Exercise goal - Which of the lines below hold "split"? Please return each one.

Dataset entries -
Lemma server_ok_start s new_loop n :
  server_ok s → (∀ i, new_loop i ≠ loop_ s) → server_ok (start new_loop n s).
Proof.
  intros Hs Hnew. unfold start. destruct (started_ s =? 0); [|done].
  destruct Hs as [Hn Hk Hl Hb Hp].
  destruct (pool_start_threads new_loop (loop_ s) n false) as [Hth Hj].
  pose proof (pool_start_ok new_loop (loop_ s) n false) as Hok.
  set (p := (pool_start _ _ _).1) in *. assert (Hbase : base_loop_ p = Some (loop_ s)) by done.
  clearbody p. split; simpl; try done; [| set_solver |].
  - intros k a He. destruct (Hl k a He) as (io & ? & ?). exists io. set_solver.
  - intros _. exists p. split; [done|]. split; simpl; try done. intros io Hio.
    split; [set_solver|]. destruct (Hth io Hio) as [i ->]. done.
Qed.

Lemma destroy_all_ok (m : gmap bytes (option Z)) (cs : gmap Z (bytes * Z)) (dead : gset Z) :
  (∀ k e, m !! k = Some e → ∃ a n io, e = Some a ∧ cs !! a = Some (n, io) ∧ io ∉ dead) →
  ∃ js, destroy_all m cs dead = Ok js.
Proof.
  intros H. unfold destroy_all.
  assert (Hl : ∀ k e, (k, e) ∈ map_to_list m → ∃ a n io, e = Some a ∧ cs !! a = Some (n, io) ∧ io ∉ dead).
  { intros k e He%elem_of_map_to_list. eauto. }
  clear H. induction (map_to_list m) as [|[k e] l IH]; [by exists []|].
  destruct (Hl k e) as (a & nm & io & -> & Ha & Hio); [set_solver|]. cbn [foldr]. rewrite Ha.
  rewrite bool_decide_eq_false_2 by done.
  destruct IH as [js ->]; [intros k' e' Hin; apply (Hl k'); set_solver|]. by eexists.
Qed.

Lemma destroy_all_posted (m : gmap bytes (option Z)) cs dead js k b :
  destroy_all m cs dead = Ok js → m !! k = Some (Some b) → ∃ io, (io, b, JDestroyed) ∈ js.
Proof.
  unfold destroy_all. intros E Hk%elem_of_map_to_list. revert js E.
  induction (map_to_list m) as [|[k' e] l IH]; intros js; [set_solver|]. cbn [foldr].
  destruct e as [b'|]; [|done]. destruct (cs !! b') as [[nm io]|]; [|done].
  case_bool_decide; [done|]. intros (js' & Ejs' & [= <-])%bind_Ok_inv.
  apply elem_of_cons in Hk as [[= _ ->]|Hk]; [exists io; set_solver|].
  destruct (IH Hk js' Ejs') as [io' ?]. exists io'. set_solver.
Qed.
(* ===== verification/Lifetime.v ===== *)
(** * The lifetime of connections: [TcpServer], [TcpConnection] and the queues between them

    A connection object is owned by [std::shared_ptr]s: the server's map, functors that were
    bound to a [TcpConnectionPtr] or to [shared_from_this()], pointers of users, and a thread
    that is inside a member function called through such a pointer. Functors bound to [this]
    ([_send_in_loop], [_shutdown_in_loop]) own nothing. The object is deleted with its last
    owner.

    The state joins the server, and for every connection its object, the functors that wait
    in its loop (which are run in order), and the calls of [remove_conn_in_loop] that wait in
    the server's loop. The loops' queues are those of [EventLoop]; a step runs one functor,
    handles one event or makes one call. *)
From S2P Require Import Prelude ByteBuffer Poller TcpConnection TcpServer.

(** A functor of a connection in its loop's queue. *)
Inductive work := WEstablished | WDestroyed | WTask (t : task).

(** Whether the functor holds a [shared_ptr]. *)
Definition owning (w : work) : bool :=
  match w with WTask (QSend _) | WTask QShutdown => false | _ => true end.

Section lifetime.
Context {P : Type} `{!ChannelOps P}.

Record cell := mkCell {
  obj : option (TcpConnection P);      (* [None]: deleted *)
  todo : list work;
  removing : nat;                      (* [remove_conn_in_loop] queued for it *)
  gone : bool;                         (* [conn_destroyed] has run *)
  senders : list bytes;                (* calls of [send] behind the test of the state *)
  holders : nat;                       (* [shared_ptr]s of users *)
}.

Record system := mkSystem { srv : TcpServer; cells : gmap Z cell }.

Definition mapped (s : TcpServer) (a : Z) : bool :=
  match conns s !! a with
  | Some (k, _) => bool_decide (conn_map_ s !! k = Some (Some a))
  | None => false
  end.

(** Some [shared_ptr] is left. *)
Definition owned (s : TcpServer) (a : Z) (x : cell) : bool :=
  mapped s a || (0 <? removing x)%nat || existsb owning (todo x) || negb (bool_decide (senders x = [])) ||
  (0 <? holders x)%nat.

Definition settle (s : TcpServer) (a : Z) (x : cell) : cell :=
  if owned s a x then x else mkCell None (todo x) (removing x) (gone x) (senders x) (holders x).
Definition put (s : TcpServer) (a : Z) (x : cell) (sys : system) : system :=
  mkSystem s (<[a := settle s a x]> (cells sys)).
Definition work_fits (w : work) : Prop := match w with WTask t => task_fits t ∧ T t | _ => True end.
Definition cbs (ch : Channel cb) : list cb :=
  omap id [read_callback_ ch; write_callback_ ch; close_callback_ ch; error_callback_ ch].

(** [l] are functors that left the queue in this turn. *)
Record node_ok l s (a : Z) (n : node) : Prop := {
  no_inv : ∃ sent, conn_on a (chans (poller_ s)) sent (on (poller_ s) (conn n));
  no_tasks : tasks (conn n) = [];
  no_policy : J (conn n);
  no_closed : (a, WDestroyed) ∈ l ++ pending s ∨ a ∈ closing s ∨ destroyed n = true →
    state_ (conn n) = kDisconnected;
  no_gone : destroyed n = true → ∃ ch, chans (poller_ s) !! a = Some ch ∧ index_ ch = new_;
  no_cbs : ∀ ch, chans (poller_ s) !! a = Some ch → cbs ch = [CbRead a; CbWrite a; CbClose a; CbError a];
}.

Record rinv l s : Prop := {
  ri_pwf : pwf (poller_ s);
  ri_good : good (poller_ s);
  ri_uniq : uniq (poller_ s);
  ri_nodes : ∀ a n, nodes s !! a = Some n → node_ok l s a n;
  ri_cbs : ∀ a ch k b, chans (poller_ s) !! a = Some ch → k ∈ cbs ch → cb_conn k = Some b →
    b = a ∧ is_Some (nodes s !! a);
  ri_queued : ∀ a w, (a, w) ∈ l ++ pending s → (is_Some (nodes s !! a) ∨ owning w = false) ∧ work_fits w;
  ri_closing : ∀ a, a ∈ closing s → is_Some (nodes s !! a);
}.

Answer below -
  clearbody p. split; simpl; try done; [| set_solver |].
  - intros _. exists p. split; [done|]. split; simpl; try done. intros io Hio.
    split; [set_solver|]. destruct (Hth io Hio) as [i ->]. done.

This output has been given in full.